Haley did not endorse Trump during a speech announcing the suspension in Charleston, South Carolina. Instead, she called on him to bring people into the conservative cause. The story continues as originally published below:
Former U.N. Ambassador Nikki Haley is former President Trump’s only major challenger remaining in the 2024 Republican presidential race.
Haley has been inundated with accusations in recent weeks that she supports raising the retirement age for Americans.
Former President Donald Trump said during a town hall with Fox News on Jan. 10 that Haley “wanted to raise the [retirement] age from 65 to 74 [or] 75.”
A campaign account connected to Florida Gov.

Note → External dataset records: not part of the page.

Definition re_sub {St : Type} (r : regex) (repl : str → St → str * St)
    (text : str) (st : St) : str * St :=
  let '(pieces, tl) := rx_split (S (length text)) r None text in
  let '(out, st') := sub_pieces repl pieces st in
  (out ++ tl, st').

(** ** pseudonymizer_simple.py *)

Record PseudonymizationConfig : Type := {
  mask_persons : bool;
  mask_orgs : bool;
  mask_locations : bool;
  mask_dates : bool;
  mask_emails : bool;
  mask_phones : bool;
  replacement_char : str;
  preserve_length : bool;
  use_placeholders : bool
}.

(** The defaults of the dataclass *)
Definition default_config : PseudonymizationConfig := {|
  mask_persons := true; mask_orgs := true; mask_locations := true;
  mask_dates := true; mask_emails := true; mask_phones := true;
  replacement_char := lit "X"; preserve_length := true;
  use_placeholders := false
|}.

(** An entity of [doc.ents], as the external recogniser reports it *)
Record Ent : Type := {
  label_ : str;
  text_ : str;
  start_char : Z;
  end_char : Z
}.

Record TextPseudonymizer : Type := {
  nlp : str → list Ent;
  email_pattern : regex;
  phone_pattern : regex;
  entity_mapping : gmap str str;
  person_counter : Z;
  org_counter : Z;
  location_counter : Z;
  date_counter : Z;
  email_counter : Z;
  phone_counter : Z;
  correspondences : gmap str str
}.

(** [\b[A-Za-z0-9._%+-]+@[A-Za-z0-9.-]+\.[A-Z|a-z]{2,}\b] *)
Definition email_regex : regex :=
  let alnum c := in_range "A" "Z" c || in_range "a" "z" c || in_range "0" "9" c in
  Cat WordBoundary
   (Cat (Plus (Class (λ c, alnum c || one_of (lit "._%+-") c)))
    (Cat (Chr "@")
     (Cat (Plus (Class (λ c, alnum c || one_of (lit ".-") c)))
      (Cat (Chr ".")
       (Cat (AtLeast 2 (Class (λ c, in_range "A" "Z" c || bool_decide (c = "|"%char)
                                    || in_range "a" "z" c)))
            WordBoundary))))).

(** [(?:\+33|0)[1-9](?:[.\-\s]?\d{2}){4}] *)
Definition phone_regex : regex :=
  Cat (Alt (Lit (lit "+33")) (Lit (lit "0")))
   (Cat (Class (in_range "1" "9"))
        (Times 4 (Cat (Opt (Class (λ c, one_of (lit ".-") c || is_space c)))
                      (Cat (Class is_digit) (Class is_digit))))).

(** [__init__], given the entity recogniser of the loaded model *)
Definition TextPseudonymizer_init (model : str → list Ent) : TextPseudonymizer := {|
  nlp := model;
  email_pattern := email_regex;
  phone_pattern := phone_regex;
  entity_mapping :=
    list_to_map [(lit "PERSON", lit "PERSONNE"); (lit "PER", lit "PERSONNE");
                 (lit "ORG", lit "ORGANISATION"); (lit "GPE", lit "LIEU");
                 (lit "LOC", lit "LIEU"); (lit "DATE", lit "DATE");
                 (lit "TIME", lit "DATE")];
  person_counter := 1;
  org_counter := 1;
  location_counter := 1;
  date_counter := 1;
  email_counter := 1;
  phone_counter := 1;
  correspondences := ∅
|}.

(** The counters and the registry, the part of [self] that is assigned to *)
Definition set_counters (self : TextPseudonymizer) (p o l d e t : Z) : TextPseudonymizer := {|
  nlp := nlp self;
  email_pattern := email_pattern self;
  phone_pattern := phone_pattern self;
  entity_mapping := entity_mapping self;
  person_counter := p;
  org_counter := o;
  location_counter := l;
  date_counter := d;
  email_counter := e;
  phone_counter := t;
  correspondences := correspondences self
|}.

Definition set_correspondences (self : TextPseudonymizer) (m : gmap str str) : TextPseudonymizer := {|
  nlp := nlp self;
  email_pattern := email_pattern self;
  phone_pattern := phone_pattern self;
  entity_mapping := entity_mapping self;
  person_counter := person_counter self;
  org_counter := org_counter self;
  location_counter := location_counter self;
  date_counter := date_counter self;
  email_counter := email_counter self;
  phone_counter := phone_counter self;
  correspondences := m
|}.

Definition bump_person (s : TextPseudonymizer) : TextPseudonymizer :=
  set_counters s (person_counter s + 1) (org_counter s) (location_counter s)
               (date_counter s) (email_counter s) (phone_counter s).
Definition bump_org (s : TextPseudonymizer) : TextPseudonymizer :=
  set_counters s (person_counter s) (org_counter s + 1) (location_counter s)
               (date_counter s) (email_counter s) (phone_counter s).
Definition bump_location (s : TextPseudonymizer) : TextPseudonymizer :=
  set_counters s (person_counter s) (org_counter s) (location_counter s + 1)
               (date_counter s) (email_counter s) (phone_counter s).
Definition bump_date (s : TextPseudonymizer) : TextPseudonymizer :=
  set_counters s (person_counter s) (org_counter s) (location_counter s)
               (date_counter s + 1) (email_counter s) (phone_counter s).
Definition bump_email (s : TextPseudonymizer) : TextPseudonymizer :=
  set_counters s (person_counter s) (org_counter s) (location_counter s)
               (date_counter s) (email_counter s + 1) (phone_counter s).
Definition bump_phone (s : TextPseudonymizer) : TextPseudonymizer :=
  set_counters s (person_counter s) (org_counter s) (location_counter s)
               (date_counter s) (email_counter s) (phone_counter s + 1).

(** The key of the registry: [f"{entity_type}_{original_text.lower()}"] *)
Definition registry_key (entity_type original_text : str) : str :=
  entity_type ++ lit "_" ++ lower original_text.

(** The pseudonym generated for a key that is not yet in the registry *)
Definition fresh_replacement (self : TextPseudonymizer) (original_text entity_type : str)
    (config : PseudonymizationConfig) : str * TextPseudonymizer :=
  if use_placeholders config then (lit "[" ++ entity_type ++ lit "]", self)
  else if decide (entity_type = lit "PERSONNE") then
    (lit "PERSONNE_" ++ fmt_int (person_counter self), bump_person self)
  else if decide (entity_type = lit "ORGANISATION") then
    (lit "ORGANISATION_" ++ fmt_int (org_counter self), bump_org self)
  else if decide (entity_type = lit "LIEU") then
    (lit "LIEU_" ++ fmt_int (location_counter self), bump_location self)
  else if decide (entity_type = lit "DATE") then
    (lit "DATE_" ++ fmt_int (date_counter self), bump_date self)
  else if decide (entity_type = lit "EMAIL") then
    (lit "email" ++ fmt_int (email_counter self) ++ lit "@exemple.com", bump_email self)
  else if decide (entity_type = lit "TELEPHONE") then
    (lit "0" ++ fmt_int (phone_counter self) ++ lit ".XX.XX.XX.XX", bump_phone self)
  else if preserve_length config then
    (str_repeat (replacement_char config) (len original_text), self)
  else (str_repeat (replacement_char config) 3, self).

Definition _generate_consistent_replacement (self : TextPseudonymizer)
    (original_text entity_type : str) (config : PseudonymizationConfig)
    : str * TextPseudonymizer :=
  let key := registry_key entity_type original_text in
  match correspondences self !! key with
  | Some stored => (stored, self)
  | None =>
      let '(replacement, self1) := fresh_replacement self original_text entity_type config in
      (replacement, set_correspondences self1 (<[key := replacement]> (correspondences self1)))
  end.

Definition _pseudonymize_regex_patterns (self : TextPseudonymizer) (text : str)
    (config : PseudonymizationConfig) : str * TextPseudonymizer :=
  let replace_email m s := _generate_consistent_replacement s m (lit "EMAIL") config in
  let replace_phone m s := _generate_consistent_replacement s m (lit "TELEPHONE") config in
  let '(text1, self1) :=
    if mask_emails config then re_sub (email_pattern self) replace_email text self
    else (text, self) in
  if mask_phones config then re_sub (phone_pattern self1) replace_phone text1 self1
  else (text1, self1).

(** An entry of [entities_found] *)
Record EntityRecord : Type := {
  original : str;
  replacement : str;
  type_ : str;
  position : str
}.

(** The variables of the loop over [doc.ents] *)
Record RewriteState : Type := {
  rw_self : TextPseudonymizer;
  rw_text : str;
  rw_offset : Z;
  rw_entities : list EntityRecord
}.

Definition should_mask (entity_type : str) (config : PseudonymizationConfig) : bool :=
  if bool_decide (entity_type = lit "PERSONNE") && mask_persons config then true
  else if bool_decide (entity_type = lit "ORGANISATION") && mask_orgs config then true
  else if bool_decide (entity_type = lit "LIEU") && mask_locations config then true
  else if bool_decide (entity_type = lit "DATE") && mask_dates config then true
  else false.

Definition mapped_type (self : TextPseudonymizer) (ent : Ent) : str :=
  default (label_ ent) (entity_mapping self !! label_ ent).

(** The body of [for ent in doc.ents] *)
Definition rewrite_step (config : PseudonymizationConfig) (st : RewriteState) (ent : Ent)
    : RewriteState :=
  let entity_type := mapped_type (rw_self st) ent in
  if should_mask entity_type config then
    let start_pos := start_char ent + rw_offset st in
    let end_pos := end_char ent + rw_offset st in
    let '(repl, self1) :=
      _generate_consistent_replacement (rw_self st) (text_ ent) entity_type config in
    {| rw_self := self1;
       rw_text := slice_to (rw_text st) start_pos ++ repl ++ slice_from (rw_text st) end_pos;
       rw_offset := rw_offset st + (len repl - len (text_ ent));
       rw_entities := rw_entities st ++
         [{| original := text_ ent; replacement := repl; type_ := entity_type;
             position := fmt_int (start_char ent) ++ lit "-" ++ fmt_int (end_char ent) |}] |}
  else st.

(** The whole loop, over the entities in the order [doc.ents] yields them *)
Definition rewrite_ents (config : PseudonymizationConfig) (self : TextPseudonymizer)
    (text : str) (ents : list Ent) : RewriteState :=
  fold_left (rewrite_step config) ents
    {| rw_self := self; rw_text := text; rw_offset := 0; rw_entities := [] |}.

(** The dictionary that [pseudonymize] returns *)
Record PseudonymizeResult : Type := {
  original_text : str;
  pseudonymized_text : str;
  entities : list EntityRecord;
  result_correspondences : gmap str str
}.

(** The body of [pseudonymize] once [doc = self.nlp(text)] has run, for the
    entities [doc_ents] *)
Definition pseudonymize_with (doc_ents : list Ent) (self : TextPseudonymizer) (text : str)
    (config : PseudonymizationConfig) : PseudonymizeResult * TextPseudonymizer :=
  let st := rewrite_ents config self text doc_ents in
  let '(final_text, self') := _pseudonymize_regex_patterns (rw_self st) (rw_text st) config in
  ({| original_text := text;
      pseudonymized_text := final_text;
      entities := rw_entities st;
      result_correspondences := correspondences self' |}, self').

Definition pseudonymize (self : TextPseudonymizer) (text : str)
    (config : option PseudonymizationConfig) : PseudonymizeResult * TextPseudonymizer :=
  let config := default default_config config in
  pseudonymize_with (nlp self text) self text config.

(** ** spacy_finetuning_fixed.py / spacy_finetuning_module.py: DataGenerator *)

(** How a call ends: with a value, with an exception, or not within the
    given number of loop iterations. *)
Inductive outcome (A : Type) : Type :=
| Return (a : A)
| Raise (msg : str)
| OutOfFuel.
Arguments Return {A} a.
Arguments Raise {A} msg.
Arguments OutOfFuel {A}.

Ron DeSantis, who recently dropped out of the 2024 presidential race, posted a video on X that appears to show Haley backtracking on a previous statement she made about the current retirement age being too low.
People on social media have made similar claims about Haley’s support of raising the retirement age for Americans.
VERIFY reader Laurie emailed us to ask if Haley said she wants to raise the retirement age if elected president.
THE QUESTION
Has Nikki Haley said she wants to raise the retirement age if elected president?
THE SOURCES
- Nikki Haley’s August 2023 interview with Bloomberg on YouTube
- Haley’s September 2023 speech at Saint Anselm College in New Hampshire
- Haley’s comments during the presidential primary debate with DeSantis on Jan. 10, 2024
THE ANSWER
Nikki Haley has said she supports raising the retirement age only for Americans who are currently in their 20s and younger.
WHAT WE FOUND
Haley has said on multiple occasions that she supports raising the retirement age for Americans who are currently in their 20s and younger, but not for older age groups.
Currently, people can begin receiving Social Security benefits as early as age 62. But they are entitled to all of their benefits when they reach their full retirement age, which is 66 to 67 depending on a person’s birth year.
People 65 and older are also currently eligible for Medicare federal health insurance.
Haley addressed Social Security and Medicare reform, and whether she would raise the retirement age, in an August 2023 interview with Bloomberg.
“The way we deal with it is we don’t touch anyone’s retirement or anyone who’s been promised in,” Haley said. “But we go to people like my kids in their 20s when they’re coming into the system and we say, ‘The rules have changed. We changed retirement age to reflect life expectancy.’”
Haley didn’t specify a new retirement age, but said during the interview that “65 is way too low.”
During a September 2023 speech at Saint Anselm College in New Hampshire, Haley doubled down on her position to raise the retirement age for younger Americans.
She promised to keep Social Security and Medicare “the same for anyone who’s in their 40s, 50s, 60s or older,” but added that she would “raise the retirement age only for younger people who are just entering the system.”
Haley also clarified during the Republican presidential primary debate on Jan. 10, 2024, that the retirement age “is too low if we’re going to look at those in their 20s.”
So, we can VERIFY Haley has said she supports raising the retirement age for Americans who are currently in their 20s and younger. She did not say the retirement age should increase for older Americans.
Haley also has not said what the new retirement age should be in the future.